7-3 Evaluation on Cesium Behavior in a Fast-Reactor Fuel Element

-Development of an Analytical Method for Fast-Reactor MOX-Fuel Elements-

Fig.7-7  Axial distribution of the Cs concentration in a fuel element

Fig.7-7 Axial distribution of the Cs concentration in a fuel element

Local Cs-concentration peaks are at the upper and lower boundaries between the MOX and blanket-fuel columns. We developed an analytical model for Cs behaviors, making use of past research results. The model describes Cs migration by two processes: Cs thermal diffusion in a fuel pellet, and Cs evaporation and condensation between adjacent fuel pellets. The model was incorporated into the calculation code CEDAR, which enabled the reproduction of the measured Cs axial distribution in an irradiated fuel element.

 

Fig.7-8  Axial distribution of the diametral cladding strain of a fuel element

Fig.7-8 Axial distribution of the diametral cladding strain of a fuel element

Large diametral-cladding increase in the MOX-fuel-column region of the irradiated fuel element was governed by cladding swelling, while little diametral increase was seen at either the upper or lower ends of the fuel column where Cs was significantly concentrated. In the CEDAR calculation, accumulated Cs–U–O compounds at the lower end of the MOX fuel column induced expansion of blanket pellets to the extent of causing mechanical interaction with the cladding, yet this interaction was not significant and the calculated cladding-diametral increase was very small.

 


In mixed-oxide (MOX)-fuel elements irradiated in fast reactors, as fuel burnup proceeds, a Fission Products (FPs), cesium (Cs), migrates to the lower-temperature regions of the fuel elements and may interact with other FPs to form chemical compounds, thereby affecting the fuel-pellet temperature and dimensional stability of the cladding. We have developed a model for analyzing Cs behaviors and incorporated it into the calculation code CEDAR, which predicts changes in the temperatures and dimensions of a fuel element. This allowed for the Cs behaviors and their impact upon the integrity of the fuel element under irradiation to be predicted.
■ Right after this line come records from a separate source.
(* ===== verification/AgentRuns.v ===== *)
(** * Which agents run

    The rows the commands insert, the strategies their configs ask for and the
    swarm runtime that would start them, put together. *)
From Stdlib Require Import ZArith Lia Floats.
From stdpp Require Import base list strings gmap.
From S2P Require Import Prelude GoBase GoFloat Lifecycle NodeRunner Swarm SwarmSync Json Database EpochStore DbIntegrity DbRuntime Wallets TaskFactories Commands.
Open Scope Z_scope.

Section Swarm.
Context {E : EventCodec} (Build : string -> string -> option gerror) (LLMGet : string -> option gerror).
Context (decode_names : string -> result (list string)).

Definition unbuildable (row : Lifecycle.Agent) : Prop := Build (ag_TaskType row) (ag_StrategyConfig row) <> None.

(** A listing of rows none of which has a strategy. *)
Definition barren (listing : result (list Lifecycle.Agent)) : Prop :=
  match listing with Ok rows => Forall unbuildable rows | Fail _ => True end.

Lemma unbuildable_stays s row : unbuildable row ->
  exists err, startFromRow Build LLMGet decode_names s row = (Some err, s).
Proof.
  unfold unbuildable, startFromRow. intros H. destruct (str_eqb _ _); [by eexists|].
  destruct (Build _ _); [by eexists|done].
Qed.

Lemma start_rows_barren rows : Forall unbuildable rows -> forall s n,
  start_rows Build LLMGet decode_names s rows n = (n, s).
Proof.
  induction 1 as [|row rows Hr _ IH]; intros s n; [done|]. cbn [start_rows].
  destruct (unbuildable_stays s row Hr) as [err ->]. apply IH.
Qed.

(** No runner was ever made. *)
Definition runnerless (s : SwarmRuntime) : Prop := runners s = ∅ /\ handles s = [].

Lemma dispatch_barren s listing m : barren listing -> runnerless s ->
  dispatch Build LLMGet decode_names s listing m = s.
Proof.
  intros Hb [Hr Hh]. unfold dispatch. destruct (Lifecycle.Unmarshal (Payload m)) as [ev|]; [|done].
  destruct (str_eqb (ev_AgentID ev) ""); [done|].
  unfold spawnByID, stop, withRunner. rewrite Hr, lookup_empty.
  repeat match goal with |- (if ?b then _ else _) = _ => destruct b; try done end.
  destruct listing as [rows|]; [|done]. destruct (List.find _ rows) as [row|] eqn:Ef; [|done].
  apply List.find_some in Ef as [Hin _].
  destruct (unbuildable_stays s row) as [err ->]; [|done].
  cbn [barren] in Hb. rewrite Forall_forall in Hb. apply Hb. by apply list_elem_of_In.
Qed.

(** The boot and any events after it. *)
Definition session (s : SwarmRuntime) (listing : result (list Lifecycle.Agent))
    (events : list (result (list Lifecycle.Agent) * Message)) : SwarmRuntime :=
  fold_left (fun s ev => dispatch Build LLMGet decode_names s ev.1 ev.2) events
    (LoadAndStart Build LLMGet decode_names s listing).2.

Lemma session_barren s listing events : runnerless s -> barren listing -> Forall (fun ev => barren ev.1) events ->
  session s listing events = s /\ is_ok (LoadAndStart Build LLMGet decode_names s listing).1 = is_ok listing.
Proof.
  intros Hs Hb He. unfold session, LoadAndStart.
  assert (H0 : (match listing with
    | Ok rows => let '(started, s0) := start_rows Build LLMGet decode_names s rows 0 in (Ok started, s0)
    | Fail err => (Fail (EWrap "swarm: list active agents: %w" err), s) end) =
    (match listing with Ok _ => Ok 0 | Fail err => Fail (EWrap "swarm: list active agents: %w" err) end, s)).
  { destruct listing as [rows|]; [|done]. by rewrite start_rows_barren. }
  rewrite H0. cbn [snd fst]. split; [|by destruct listing].
  induction He as [|ev events H _ IH]; [done|]. cbn [fold_left]. by rewrite dispatch_barren.
Qed.
End Swarm.

(** ** As the program starts *)

(** C14: The swarm that [cmd/swarm] boots never runs an agent: nothing in the program
    sets the dependencies of the four strategies, so every row it lists at the
    boot or upon a spawn event is refused, and no event ever finds a runner. *)
Theorem unwired_swarm_idle {E : EventCodec} unicode_upper LLMGet decode_names sched monitor heartbeat strategist
    listing events :
  match NewSwarm true true sched monitor heartbeat strategist with
  | Ok s => session (build_error unicode_upper unset) LLMGet decode_names s listing events = s /\ handles s = [] /\
      (is_ok listing = true -> (LoadAndStart (build_error unicode_upper unset) LLMGet decode_names s listing).1 = Ok 0)
  | Fail _ => False
  end.
Proof.
  cbn [NewSwarm negb]. set (s := {| scheduler := _ |}).
  assert (Hall : forall l, barren (build_error unicode_upper unset) l).
  { intros [rows|]; [|done]. apply Forall_true. intros row. apply unset_refused. }
  split; [|split; [done|]].
  - apply session_barren; [done|apply Hall|]. apply Forall_true. intros ev. apply Hall.
  - destruct listing as [rows|]; [|done]. intros _. unfold LoadAndStart. by rewrite start_rows_barren by apply (Hall (Ok rows)).
Qed.

(** ** As it would, wired *)

Section Seeded.
Context {P : Postgres} {PL : PostgresLaws P} {EC : EventCodec} (unicode_upper : string -> string).

(** A row one of the two commands inserts. *)
Definition by_command (a : Database.Agent) : Prop :=
  (exists name chain w, a = treasury_row name chain w) \/ (exists spec w, a = ToAgentRow spec w).

Definition bare (r : AgentRow) : Prop := names_no_chain (a_strategy_config r).

Lemma bare_settled : settled bare.
Proof. by split. Qed.

Context (empty_kept : forall t, jsonb_in "{}" = Some t -> Json.Parse t = Some (Json.JsonObject [])).

Lemma command_bare a : by_command a -> forall d id d', untouched bare d -> insert_agent a d = Ok (id, d') ->
  untouched bare d'.
Proof.
  intros Ha d id d' [Hd Hp] H.
  assert (Hc : defaultJSON (da_StrategyConfig a) "{}" = "{}") by (destruct Ha as [(? & ? & ? & ->)|(? & ? & ->)]; done).
  unfold insert_agent in H. rewrite Hc in H. body_cases H. injection H as _ <-. constructor; [|done].
  cbn [with_agents agents]. match goal with Ei : _ = <[_ := _]> _ |- _ => rewrite Ei end.
  apply map_Forall_insert_row; [done|]. right. left. apply empty_kept.
  match goal with Ej : jsonb_value "{}" = Ok _ |- _ => revert Ej; unfold jsonb_value end.
  destruct (jsonb_in "{}"); [|done]. by intros [= ->].
Qed.

Definition commanded (ops : list db_op) : Prop := forall a, OpInsertAgent a ∈ ops -> by_command a.

Lemma ops_bare ops : commanded ops -> forall db, untouched bare db -> untouched bare (run_ops ops db).
Proof.
  induction ops as [|o ops IH]; intros Hc db Hdb; [done|]. apply IH; [intros a Ha; apply Hc; by right|].
  apply op_untouched; [exact bare_settled| |done]. intros a d id d' -> Hd. apply command_bare; [|done]. apply Hc. by left.
Qed.

(** What the runtime lists after some operations. *)
Definition listed (ops : list db_op) : result (list Lifecycle.Agent) :=
  let? rows := Database.ListActiveAgents (run_ops ops migrated) in Ok (map runtime_agent rows).

Lemma listed_barren d ops : commanded ops -> barren (build_error unicode_upper d) (listed ops).
Proof.
  intros Hc. pose proof (ops_bare ops Hc migrated (migrated_untouched bare)) as [Hb _].
  unfold listed. destruct (Database.ListActiveAgents _) as [rows|] eqn:El; [|done]. cbn [barren].
  apply Forall_forall. intros row (a & -> & Ha)%list_elem_of_fmap.
  unfold Database.ListActiveAgents, query in El. destruct (outage _); [done|]. injection El as <-.
  apply list_elem_of_fmap in Ha as ([k r] & -> & Hk).
  apply order_by_elem, filter_scan in Hk as [Hk _].
  apply no_chain_refused. exact (Hb k r Hk).
Qed.

(** Were the dependencies set, still no agent the commands put into the table
    would ever run: their rows have no config, and every strategy requires a
    chain.  Whatever else the program writes, the runtime lists them and starts
    none. *)
Theorem seeded_agents_never_run d LLMGet decode_names s ops n events :
  commanded ops -> runnerless s -> Forall (fun ev => exists k, ev.1 = listed (take k ops)) events ->
  session (build_error unicode_upper d) LLMGet decode_names s (listed (take n ops)) events = s.
Proof.
  assert (Ht : forall k, commanded ops -> commanded (take k ops)).
  { intros k Hc a Ha. apply Hc. by apply elem_of_take in Ha as (i & Hi & _); apply list_elem_of_lookup_2 in Hi. }
  intros Hc Hs He. apply session_barren; [done|apply listed_barren; by apply Ht|].
  eapply Forall_impl; [exact He|]. intros ev [k ->]. apply listed_barren. by apply Ht.
Qed.
End Seeded.

Section Samples.
#[local] Existing Instance float_postgres.
#[local] Existing Instance float_postgres_laws.
#[local] Existing Instance event_codec.

(** A treasury, a seed, and a heartbeat of the first. *)
Definition first_day : list db_op :=
  [OpInsertAgent (treasury_row solanaTreasuryName "solana" solana_wallet);
   OpInsertAgent (ToAgentRow (a_spec "one" "funded") (base_wallet "0xone")); OpHeartbeat "u1"].

Lemma first_day_commanded : commanded first_day.
Proof.
  intros a [[= ->]|[[= ->]|[[=]|[]%elem_of_nil]%elem_of_cons]%elem_of_cons]%elem_of_cons.
  - left. by do 3 eexists.
  - right. by do 2 eexists.
Qed.

Lemma float_empty t : jsonb_in "{}" = Some t -> Json.Parse t = Some (Json.JsonObject []).
Proof.
  assert (H : jsonb_in "{}" = Some "{}") by (vm_compute; reflexivity). rewrite H. intros [= <-]. vm_compute. reflexivity.
Qed.

Lemma seeded_agents_never_run_witness :
  session (build_error id solana_only) always_ok no_names empty_swarm (listed (take 1 first_day))
    [(listed (take 2 first_day), sample_message ChannelLifecycleSpawn "u2")] = empty_swarm.
Proof.
  apply (seeded_agents_never_run id float_empty solana_only
    always_ok no_names empty_swarm first_day 1 _ first_day_commanded (conj eq_refl eq_refl)).
  constructor; [by exists 2%nat|constructor].
Defined.

(** Both rows are there, and active. *)
Example seeded_rows : match listed first_day with
  | Ok rows => map (fun row => (ag_Name row, ag_StrategyConfig row)) rows = [("root_treasury_solana", "{}"); ("one", "{}")]
  | Fail _ => False
  end.
Proof. vm_compute. reflexivity. Qed.
End Samples.
Definition printSepoliaInstructions (getenv : string -> string) (addr : string) : list effect :=
  let lines := map EPrint
    [""; "base sepolia treasury: " +:+ addr; "manual faucet (Coinbase Wallet auth required):";
     "  open https://portal.cdp.coinbase.com/products/faucet?network=base-sepolia&address=" +:+ addr;
     "alternative (programmatic, rate-limited):";
     "  curl -sS -X POST " +:+ baseFaucetURL +:+ " -H 'content-type: application/json' \";
     "    -d '" +:+ write_object [("address", String dquote addr +:+ String dquote ""); ("network", json_string "sepolia")]
       +:+ "'"] in
  let key := getenv "BASE_SEPOLIA_FAUCET_KEY" in
  if str_eqb key "" then lines
  else
    match attemptBaseFaucet addr key with
    | (Some err, log) => lines ++ log ++ [ELog "base sepolia faucet: %v" err]
    | (None, log) => lines ++ log ++ [EPrint "base sepolia: faucet accepted request"]
    end.

Context {P : Postgres} (D : Drivers database).

(** [run]: its error, and its log; [None] is a wait that is out of fuel. *)
Definition devnet_fund (getenv : string -> string) (visit : list string) (start : Time) (db : database)
    : option (result unit) * list effect :=
  match
    (let? cfg := Load getenv visit wrap "config: %w" in
     let? _ := (if str_eqb (Network cfg) "devnet" then Ok tt
                else Fail (EMsg "NETWORK=%q: devnet-fund only runs against devnet")) in
     let? _ := NewPool D (DatabasePoolURL cfg) wrap "db pool: %w" in
     let? solAgent := GetAgentByName solanaTreasuryName db wrap "solana treasury: %w (run cmd/init-treasury first)" in
     let? baseAgent := GetAgentByName baseTreasuryName (tick db) wrap "base treasury: %w (run cmd/init-treasury first)" in
     Ok (cfg, da_WalletAddress solAgent, da_WalletAddress baseAgent))
  with
  | Fail err => (Some (Fail err), [])
  | Ok (cfg, solAddr, baseAddr) =>
      match fundSolana start (HeliusDevnetURL cfg) solAddr with
      | (None, log) => (None, log)
      | (Some r, log) =>
          (Some (Ok tt),
           log ++ match r with Fail err => [ELog "solana airdrop: %v" err] | Ok _ => [] end
             ++ printSepoliaInstructions getenv baseAddr)
      end
  end.

(** ** The wait ends *)

(** A look that found the airdrop confirmed, every one before it undecided and
    none after the deadline. *)
Definition confirmed_at (deadline : Time) (k i : nat) : Prop :=
  (k <= i)%nat /\ judged (GetSignatureStatuses i) = Some (Ok tt) /\
  (forall j, (k <= j <= i)%nat -> wait_now j <= deadline) /\
  (forall j, (k <= j < i)%nat -> judged (GetSignatureStatuses j) = None /\ ctx_Err j = None).

Lemma confirmed_next deadline k i : wait_now k <= deadline -> judged (GetSignatureStatuses k) = None -> ctx_Err k = None ->
  confirmed_at deadline (S k) i -> confirmed_at deadline k i.
Proof.
  intros Hn Hj Hc (H1 & H2 & H3 & H4). split; [lia|]. split; [done|].
  split; intros j Hk; (destruct (decide (j = k)) as [->|Hne]; [done|]); [apply H3|apply H4]; lia.
Qed.

Lemma wait_rounds_end deadline fuel : forall k,
  (exists j, (k <= j < k + fuel)%nat /\ deadline < wait_now j) ->
  exists r, wait_rounds fuel deadline k = Some r /\ (r = Ok tt <-> exists i, confirmed_at deadline k i).
Proof.
  induction fuel as [|fuel IH]; intros k (j & Hj & Hd); [lia|]. cbn [wait_rounds]. unfold After.
  destruct (deadline <? wait_now k) eqn:Hk.
  { eexists. split; [reflexivity|]. split; [done|]. intros (i & Hi & _ & Hnow & _). specialize (Hnow k). lia. }
  destruct (judged (GetSignatureStatuses k)) as [r|] eqn:Hr.
  { exists r. split; [done|]. split.
    - intros ->. exists k. split; [lia|]. split; [done|]. split; intros j' Hj'; [|lia].
      assert (j' = k) as -> by lia. lia.
    - intros (i & Hi & Hok & _ & Hbefore). destruct (decide (i = k)) as [->|Hne].
      + rewrite Hr in Hok. by injection Hok.
      + destruct (Hbefore k) as [H _]; [lia|]. by rewrite Hr in H. }
  destruct (ctx_Err k) as [err|] eqn:Hc.
  { eexists. split; [reflexivity|]. split; [done|]. intros (i & Hi & Hok & _ & Hbefore).
    destruct (decide (i = k)) as [->|Hne]; [by rewrite Hr in Hok|]. destruct (Hbefore k) as [_ H]; [lia|]. by rewrite Hc in H. }
  destruct (IH (S k)) as (r & -> & Hiff).
  { exists j. split; [|done]. destruct (decide (j = k)) as [->|Hne]; [|lia]. lia. }
  exists r. split; [done|]. rewrite Hiff. split; intros [i Hi]; exists i.
  - apply confirmed_next; [lia|done|done|done].
  - destruct Hi as (H1 & H2 & H3 & H4). assert (i <> k) by (intros ->; by rewrite Hr in H2).
    split; [lia|]. split; [done|]. split; intros j' Hj'; [apply H3|apply H4]; lia.
Qed.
Thermal diffusion and evaporation–condensation processes are the base of the analysis model of Cs behaviors, the idea of which was inspired by the past relevant research results. The radial and axial Cs migrations in the fuel element were calculated by applying the temperature distributions of CEDAR to these processes. Fig.7-7 shows the axial distribution of the Cs concentration in the fuel element irradiated to high burnup in the prototype fast reactor Phenix in France. The calculation of CEDAR including the Cs-behavior model showed that Cs accumulates at the upper and lower ends of the MOX-fuel column as a result of its migration in the fuel element during irradiation, thereby reproducing the actual results of locally increased Cs concentrations.

We developed a model for predicting the formation of various Cs compounds based on the calculations of chemical-equilibrium reactions between Cs and oxygen (O), uranium (U) and other FPs such as molybdenum (Mo). This model also uses temperatures and the amount of oxygen in the fuel pellets calculated by CEDAR.

The analysis of the high-burnup-fuel element showed that Cs compounds were accounted for by the Cs–Mo–O and Cs–U–O systems. The Cs–Mo–O compound is known to accumulate as a medium in the gap between the fuel pellet and the cladding, thereby decreasing the fuel-pellet temperature; it was predicted to be formed in the gap over the entire MOX-fuel-column region, which was consistent with the actual distribution of this compound. The Cs–U–O compounds are known to be formed at the parts where Cs is concentrated and, because of their lower density, may cause contact between the pellets and the cladding. In the analysis, Cs–U–O compounds accumulated at the lower end of the MOX-fuel column caused contact between blanket pellets and cladding, yet the effect of the contact pressure upon the cladding diameter was sufficiently small. As shown in Fig.7-8, the calculation by the code adequately reproduced the measured cladding-diametral strain.